A investigação teve início com a prisão, em maio de 2025, de um homem identificado como Alan Gonçalves, na Baixada Fluminense. Ele oferecia, online, um curso para desbloquear celulares roubados, além de prestar o serviço remotamente. De acordo com a polícia, Gonçalves se gabava de conseguir desbloquear alguns aparelhos em apenas 40 segundos, demonstrando habilidade em burlar a segurança de sistemas operacionais desatualizados.

A partir da prisão de Gonçalves, a Polícia Civil do Rio de Janeiro mapeou uma extensa rede de clientes espalhada por todo o país. A operação desta segunda-feira teve como alvo principal lojas suspeitas de revender celulares desbloqueados ilegalmente. As ações se concentraram em cidades como Blumenau, Santa Catarina; Ariquemes, em Rondônia; e Governador Archer, no Maranhão, onde foi apreendido um equipamento utilizado para o desbloqueio dos aparelhos. No total, 32 pessoas foram presas e aproximadamente 2,5 mil celulares foram apreendidos durante a operação.

As autoridades alertam que a compra de celulares roubados configura crime de receptação. Para evitar cair nesse golpe, é fundamental desconfiar de preços muito abaixo do mercado e verificar a origem do aparelho antes de concluir a compra. A checagem pode ser feita no site da Anatel, informando o número de identificação do celular (IMEI) para verificar se há alguma restrição.

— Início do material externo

(* ===== verification/ScanReadCorrect.v ===== *)
(** * Reading a transponder: the scanner does not exit, and it ends

    Every function that reads a section leaves the lists of filters alone, but for the PAT, which adds filters.
    So the checks of the program on its lists never fail, and when the demultiplexer works and time passes, all
    filters end: by then each service had at most one. *)

From S2P Require Export ScanFilterCorrect.
Import stdpp.list_relations.list stdpp.list_basics.list.
#[local] Open Scope Z_scope.

(** ** The tables leave the filters alone *)

Create HintDb calm.
#[export] Hint Resolve calmly_ask calmly_ioctl calmly_time calmly_get_tp calmly_get_sv calmly_get_sb calmly_current_tp
  calmly_tick reads_at_any : calm.

(** Steps through an action that leaves the filters alone. *)
Ltac calm_fact :=
  first
  [ solve [eauto with calm]
  | apply calmly_byte_at; solve [auto with calm]
  | apply calmly_word_at; [solve [auto with calm]|lia] ].

Ltac calm_leaf :=
  first
  [ calm_fact
  | eapply calmly_mono; [calm_fact|done]
  | apply calmly_upd_sv; intros ?; split; repeat (done || case_match)
  | apply calmly_fault; by split
  | apply calmly_ret; done ].

Ltac calm_go :=
  lazymatch goal with
  | |- calmly (if ?b then _ else _) _ => destruct b; calm_go
  | |- calmly (_ ≫= _) _ =>
      first
      [ eapply calmly_bind; [calm_fact|]; cbv beta; intros ? ?; calm_go
      | eapply (calmly_bind _ _ (λ _, True)); [solve [calm_go]|]; cbv beta; intros ? ?; calm_go ]
  | |- calmly (match ?x with _ => _ end) _ => destruct x; calm_go
  | _ => cbv zeta; calm_leaf
  end.

Lemma reads_charset d src len : reads_mem (text_charset d src len) (λ _, True).
Proof.
  unfold text_charset. eapply spec_bind; [apply reads_at_any|]. intros c _.
  destruct (0x20 <=? c); [done|]. destruct (c =? 0x10); [|done].
  eapply spec_bind; [apply reads_at_any|]. intros c1 _. destruct (negb (c1 =? 0)); [done|].
  eapply spec_bind; [apply reads_at_any|]. intros c2 _. by destruct (0x0f <? c2).
Qed.

Lemma reads_bytes_any (buf : mem) p n : reads_mem (bytes_at buf p n) (λ _, True).
Proof. unfold bytes_at. destruct (_ || _); by split. Qed.

Lemma reads_latin s : reads_mem (latin_00 s) (λ _, True).
Proof.
  induction s as [|c s IH]; [done|]. cbn [latin_00]. eapply spec_bind; [apply reads_at_any|]. intros x _.
  eapply spec_bind; [exact IH|]. done.
Qed.

Lemma reads_convert oc iconv type s len dl : reads_mem (convert oc iconv type s len dl) (λ _, True).
Proof.
  unfold convert. eapply spec_bind; [apply reads_bytes_any|]. intros text _. by destruct (iconv _ _).
Qed.

Lemma reads_descriptorcpy dc oc junk iconv src len : reads_mem (descriptorcpy dc oc junk iconv src len) (λ _, True).
Proof.
  unfold descriptorcpy. destruct (len =? 0); [done|].
  eapply spec_bind; [apply reads_charset|].
  intros [[type src'] len'] _. cbv zeta.
  eapply (spec_bind _ _ (λ _, True)).
  { destruct (_ || _); [|done]. unfold without_control. by eapply spec_bind; [apply reads_bytes_any|]. }
  intros s _. destruct (strcasecmp_eq type _).
  - eapply spec_bind; [apply reads_bytes_any|]. intros text _. eapply spec_bind; [apply reads_latin|]. intros dest _.
    destruct (strcasecmp_eq oc _); [done|]. eapply spec_bind; [apply reads_convert|]. done.
  - eapply spec_bind; [apply reads_convert|]. done.
Qed.

Lemma calmly_bytes buf p n : Forall byte buf -> calmly (lift (bytes_at buf p n)) (Forall byte).
Proof. intros H. apply calmly_lift. by apply reads_bytes. Qed.
#[export] Hint Resolve calmly_bytes : calm.

Lemma calmly_at {A} (l : list A) i : calmly (lift (at_ l i)) (λ _, True).
Proof. apply calmly_lift, reads_at_any. Qed.
#[export] Hint Resolve calmly_at : calm.

Section Tables.
Context (o : scan_options) (e : scan_env) (iconv : list Z -> list Z -> option (list Z -> list Z)).

Lemma calmly_copy buf p len : calmly (copy_text o e iconv buf p len) (λ _, True).
Proof. apply calmly_lift, reads_descriptorcpy. Qed.
Hint Resolve calmly_copy : calm.

Lemma calmly_iso639 buf p s : Forall byte buf -> calmly (parse_iso639_language_descriptor buf p s) (λ _, True).
Proof. intros H. unfold parse_iso639_language_descriptor. calm_go. Qed.

Lemma calmly_ca buf p s : Forall byte buf -> calmly (parse_ca_identifier_descriptor buf p s) (λ _, True).
Proof. intros H. unfold parse_ca_identifier_descriptor. calm_go. Qed.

No entanto, essa verificação só é possível se a vítima registrar um boletim de ocorrência informando o IMEI do aparelho. Em 2024, as delegacias brasileiras registraram mais de 900 mil celulares furtados ou roubados, segundo dados do Fórum Brasileiro de Segurança Pública. As autoridades enfatizam a importância de registrar o boletim de ocorrência e fornecer o IMEI, que pode ser obtido junto à operadora de telefonia, para facilitar a recuperação do aparelho e a identificação dos criminosos.